-- Opening Marker --

(* ===== verification/Progress.v ===== *)
(** The progress bar ([src/progressbar/progressbar.go]) and the channel it is fed by
    ([src/transfer.go], [processChunks] and [drainProgress]).

    Go's [float64] is the binary64 format of [SpecFloat], whose operations round as IEEE 754
    says.  What Go leaves to the implementation, the conversion of a float to an integer type it
    does not fit, is the parameter [FloatToInt]; [humanize] and [term] are parameters too.  The
    line is the string [fmt.Printf] gets; [None] is a panic. *)
From S2P Require Import Prelude GoStd Listing.
From stdpp Require Import pretty.
From Stdlib Require Import Ascii Floats.SpecFloat.

Local Open Scope string_scope.
Local Open Scope Z_scope.

(** ** [float64] *)

Class FloatToInt := unrepresentable : spec_float → Z.
Class Terminal := term_GetSize : result Z.

Definition float64 (z : Z) : spec_float := binary_normalize 53 1024 z 0 false.
Definition fdiv : spec_float → spec_float → spec_float := SFdiv 53 1024.
Definition fadd : spec_float → spec_float → spec_float := SFadd 53 1024.
Definition fpos (f : spec_float) : bool := SFltb (S754_zero false) f.

(** [m * 2 ^ e], towards zero. *)
Definition scaled (m : positive) (e : Z) : Z := if 0 <=? e then Z.pos m * 2 ^ e else Z.pos m / 2 ^ (- e).

Section Convert.
  Context `{FloatToInt}.

(** A conversion to an integer type with the values [lo] to [hi]. *)
Definition float_to (lo hi : Z) (f : spec_float) : Z :=
  match f with
  | S754_zero _ => 0
  | S754_finite neg m e =>
    let z := if neg then - scaled m e else scaled m e in
    if (lo <=? z) && (z <=? hi) then z else unrepresentable f
  | _ => unrepresentable f
  end.
Definition float_int64 : spec_float → Z := float_to (- 2 ^ 63) (2 ^ 63 - 1).
Definition float_uint64 : spec_float → Z := float_to 0 (2 ^ 64 - 1).
End Convert.

(** The quotient rounded to the nearest integer, ties to even. *)
Definition round_half_even (a b : Z) : Z :=
  let q := a / b in
  let r := a mod b in
  if (2 * r <? b) || ((2 * r =? b) && Z.even q) then q else q + 1.

(** [%.0f] and [%.1f]. *)
Definition format_fixed (k : nat) (f : spec_float) : string :=
  let fixed (neg : bool) (z : Z) :=
    let p := 10 ^ Z.of_nat k in
    (if neg then "-" else "") ++ pretty (z / p) ++ (if bool_decide (k = 0%nat) then "" else "." ++ digits k (z mod p)) in
  match f with
  | S754_nan => "NaN"
  | S754_infinity neg => if neg then "-Inf" else "+Inf"
  | S754_zero neg => fixed neg 0
  | S754_finite neg m e =>
    let p := 10 ^ Z.of_nat k in
    fixed neg (if 0 <=? e then Z.pos m * 2 ^ e * p else round_half_even (Z.pos m * p) (2 ^ (- e)))
  end.

(** ** [time.Duration] *)

Definition Second : Z := 1000000000.

(** [d.Seconds()]. *)
Definition Seconds (d : Z) : spec_float := fadd (float64 (Z.quot d Second)) (fdiv (float64 (Z.rem d Second)) (float64 Second)).

(** [d.Round(time.Second)], for a positive duration. *)
Definition round_seconds (d : Z) : Z :=
  let r := Z.rem d Second in
  if 2 * r <? Second then d - r else
  let d1 := i64 (d + (Second - r)) in
  if d <? d1 then d1 else 2 ^ 63 - 1.

Fixpoint strip_zeros (s : string) : string :=
  match s with
  | "" => ""
  | String c s => match strip_zeros s with
                  | "" => if Ascii.eqb c "0" then "" else String c ""
                  | s => String c s
                  end
  end.

(** [d.String()], for at least a second. *)
Definition Duration_String (d : Z) : string :=
  let secs := d / Second in
  let frac := strip_zeros (digits 9 (d mod Second)) in
  (if 3600 <=? secs then pretty (secs / 3600) ++ "h" else "")
    ++ (if 60 <=? secs then pretty (secs / 60 mod 60) ++ "m" else "")
    ++ pretty (secs mod 60) ++ (if bool_decide (frac = "") then "" else "." ++ frac) ++ "s".

(** ** [printProgress] *)

(** [strings.Repeat] panics for a negative count. *)
Definition repeat_or_panic (s : string) (n : Z) : option string :=
  if n <? 0 then None else Some (Repeat s (Z.to_nat n)).

Section Bar.
  Context `{FloatToInt, Terminal, Humanize}.

Definition getTermWidth : Z := match term_GetSize with Err _ => 80 | Ok w => w end.

(** The bar of width [bw] with [filled] columns filled. *)
Definition draw_bar (filled bw : Z) : option string :=
  if (0 <? filled) && (filled <? bw) then
    l ← repeat_or_panic "=" (filled - 1);
    r ← repeat_or_panic "-" (bw - filled);
    Some (l ++ ">" ++ r)
  else if filled =? bw then repeat_or_panic "=" bw
  else repeat_or_panic "-" bw.

(** The columns to fill for [pct] percent. *)
Definition bar_filled (pct : spec_float) (bw : Z) : Z :=
  let filled := float_int64 (fdiv pct (fdiv (float64 100) (float64 bw))) in
  if bw <? filled then bw else filled.
Definition progress_bar (pct : spec_float) (bw : Z) : option string := draw_bar (bar_filled pct bw) bw.

(** Speed, remaining and elapsed time, from the elapsed nanoseconds. *)
Definition progress_times (sent total elapsed : Z) : string * string * string :=
  let secs := Seconds elapsed in
  if fpos secs && (0 <? sent) then
    let speed := fdiv (float64 sent) secs in
    let remaining := fdiv (float64 (i64 (total - sent))) speed in
    let eta := i64 (float_int64 remaining * Second) in
    (IBytes (float_uint64 speed) ++ "/s",
     if eta <? Second then "0s" else Duration_String (round_seconds eta),
     format_fixed 1 secs ++ "s")
  else ("?/s", "?", "0.0s").

Definition progress_prefix (sent total : Z) : string :=
  IBytes (sent mod 2 ^ 64) ++ " / " ++ IBytes (total mod 2 ^ 64) ++ " [".
Definition percent (sent total : Z) : spec_float := fdiv (float64 (i64 (sent * 100))) (float64 total).
Definition progress_suffix (sent total elapsed : Z) : string :=
  let '(speed, eta, spent) := progress_times sent total elapsed in
  "]  " ++ format_fixed 0 (percent sent total) ++ "%  " ++ speed ++ "  " ++ eta ++ "  " ++ spent.

(** What is left of the terminal for the bar. *)
Definition bar_width (prefix suffix : string) : Z :=
  let bw := getTermWidth - Z.of_nat (String.length prefix) - Z.of_nat (String.length suffix) in
  if bw <? 10 then 10 else bw.

(** The escape sequence that clears the line. *)
Definition clear_line : string := String "027" "[2K" ++ String "013" "".

Definition printProgress (sent total elapsed : Z) : option string :=
  let prefix := progress_prefix sent total in
  let suffix := progress_suffix sent total elapsed in
  bar ← progress_bar (percent sent total) (bar_width prefix suffix);
  Some (clear_line ++ prefix ++ bar ++ suffix).
End Bar.

(** ** The channel *)

(** What [processChunks] reports: the sizes its loop has yet to come to, with whether the
    chunk is skipped; the sizes of the goroutines that have not reported; [progressChan]; the
    sum [Progress] has, until it returns; whether the context has ended. *)
Record reporting : Type := {
  rp_todo : list (bool * Z);
  rp_running : list Z;
  rp_chan : list Z;
  rp_bar : option Z;
  rp_done : bool;
}.

(** [progressChan] is made, [startOffset] is in it, and [Progress] or [drainProgress] runs. *)
Definition reporting_init (startOffset : Z) (todo : list (bool * Z)) : reporting :=
  {| rp_todo := todo; rp_running := []; rp_chan := [startOffset]; rp_bar := Some 0; rp_done := false |}.

Section Reporting.
  Context (quiet : bool) (total : Z) (batch : nat).
  (* what the function of a chunk of the first size may report: an upload the size itself
     ([upload_reports]), a download the length of the data it was given ([download_reports] of
     ProgressSpec.v) *)
  Context (reports : Z → Z → Prop).

(** [sent += size; if sent == total { return }]; [drainProgress] keeps no sum. *)
Definition bar_receive (sent size : Z) : option Z :=
  if quiet then Some sent else
  if i64 (sent + size) =? total then None else Some (i64 (sent + size)).

Inductive report_step : reporting → reporting → Prop :=
  (* progressChan <- size of a skipped chunk, in the loop *)
  | report_skip n t r c b d : (length c < S batch)%nat →
      report_step {| rp_todo := (true, n) :: t; rp_running := r; rp_chan := c; rp_bar := b; rp_done := d |}
                  {| rp_todo := t; rp_running := r; rp_chan := c ++ [n]; rp_bar := b; rp_done := d |}
  (* the other chunks get a goroutine *)
  | report_spawn n t r c b d :
      report_step {| rp_todo := (false, n) :: t; rp_running := r; rp_chan := c; rp_bar := b; rp_done := d |}
                  {| rp_todo := t; rp_running := n :: r; rp_chan := c; rp_bar := b; rp_done := d |}
  (* case progressChan <- size, or int64(len(data)), in a chunk's function *)
  | report_send n m t r1 r2 c b d : reports n m → (length c < S batch)%nat →
      report_step {| rp_todo := t; rp_running := r1 ++ n :: r2; rp_chan := c; rp_bar := b; rp_done := d |}
                  {| rp_todo := t; rp_running := r1 ++ r2; rp_chan := c ++ [m]; rp_bar := b; rp_done := d |}
  (* the goroutine ends without a report: an error, or case <-ctx.Done() *)
  | report_none n t r1 r2 c b d :
      report_step {| rp_todo := t; rp_running := r1 ++ n :: r2; rp_chan := c; rp_bar := b; rp_done := d |}
                  {| rp_todo := t; rp_running := r1 ++ r2; rp_chan := c; rp_bar := b; rp_done := d |}
  (* case size := <-pch *)
  | report_receive n t r c s d :
      report_step {| rp_todo := t; rp_running := r; rp_chan := n :: c; rp_bar := Some s; rp_done := d |}
                  {| rp_todo := t; rp_running := r; rp_chan := c; rp_bar := bar_receive s n; rp_done := d |}
  (* case <-ctx.Done() of Progress and drainProgress *)
  | report_return t r c s :
      report_step {| rp_todo := t; rp_running := r; rp_chan := c; rp_bar := Some s; rp_done := true |}
                  {| rp_todo := t; rp_running := r; rp_chan := c; rp_bar := None; rp_done := true |}
  (* the context ends *)
  | report_cancel t r c b :
      report_step {| rp_todo := t; rp_running := r; rp_chan := c; rp_bar := b; rp_done := false |}
                  {| rp_todo := t; rp_running := r; rp_chan := c; rp_bar := b; rp_done := true |}.

End Reporting.

(** [progressChan <- size], in the function [uploadFile] hands to [processChunks]. *)
Definition upload_reports (size report : Z) : Prop := report = size.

-- Closing Marker --

• Work to complete: Return the entries above unchanged, starting at the first line and stopping after the line with "(** [m * 2 ^ e], towards zero. *)".

• Written response:
(* ===== verification/Progress.v ===== *)
(** The progress bar ([src/progressbar/progressbar.go]) and the channel it is fed by
    ([src/transfer.go], [processChunks] and [drainProgress]).

    Go's [float64] is the binary64 format of [SpecFloat], whose operations round as IEEE 754
    says.  What Go leaves to the implementation, the conversion of a float to an integer type it
    does not fit, is the parameter [FloatToInt]; [humanize] and [term] are parameters too.  The
    line is the string [fmt.Printf] gets; [None] is a panic. *)
From S2P Require Import Prelude GoStd Listing.
From stdpp Require Import pretty.
From Stdlib Require Import Ascii Floats.SpecFloat.

Local Open Scope string_scope.
Local Open Scope Z_scope.

(** ** [float64] *)

Class FloatToInt := unrepresentable : spec_float → Z.
Class Terminal := term_GetSize : result Z.

Definition float64 (z : Z) : spec_float := binary_normalize 53 1024 z 0 false.
Definition fdiv : spec_float → spec_float → spec_float := SFdiv 53 1024.
Definition fadd : spec_float → spec_float → spec_float := SFadd 53 1024.
Definition fpos (f : spec_float) : bool := SFltb (S754_zero false) f.

(** [m * 2 ^ e], towards zero. *)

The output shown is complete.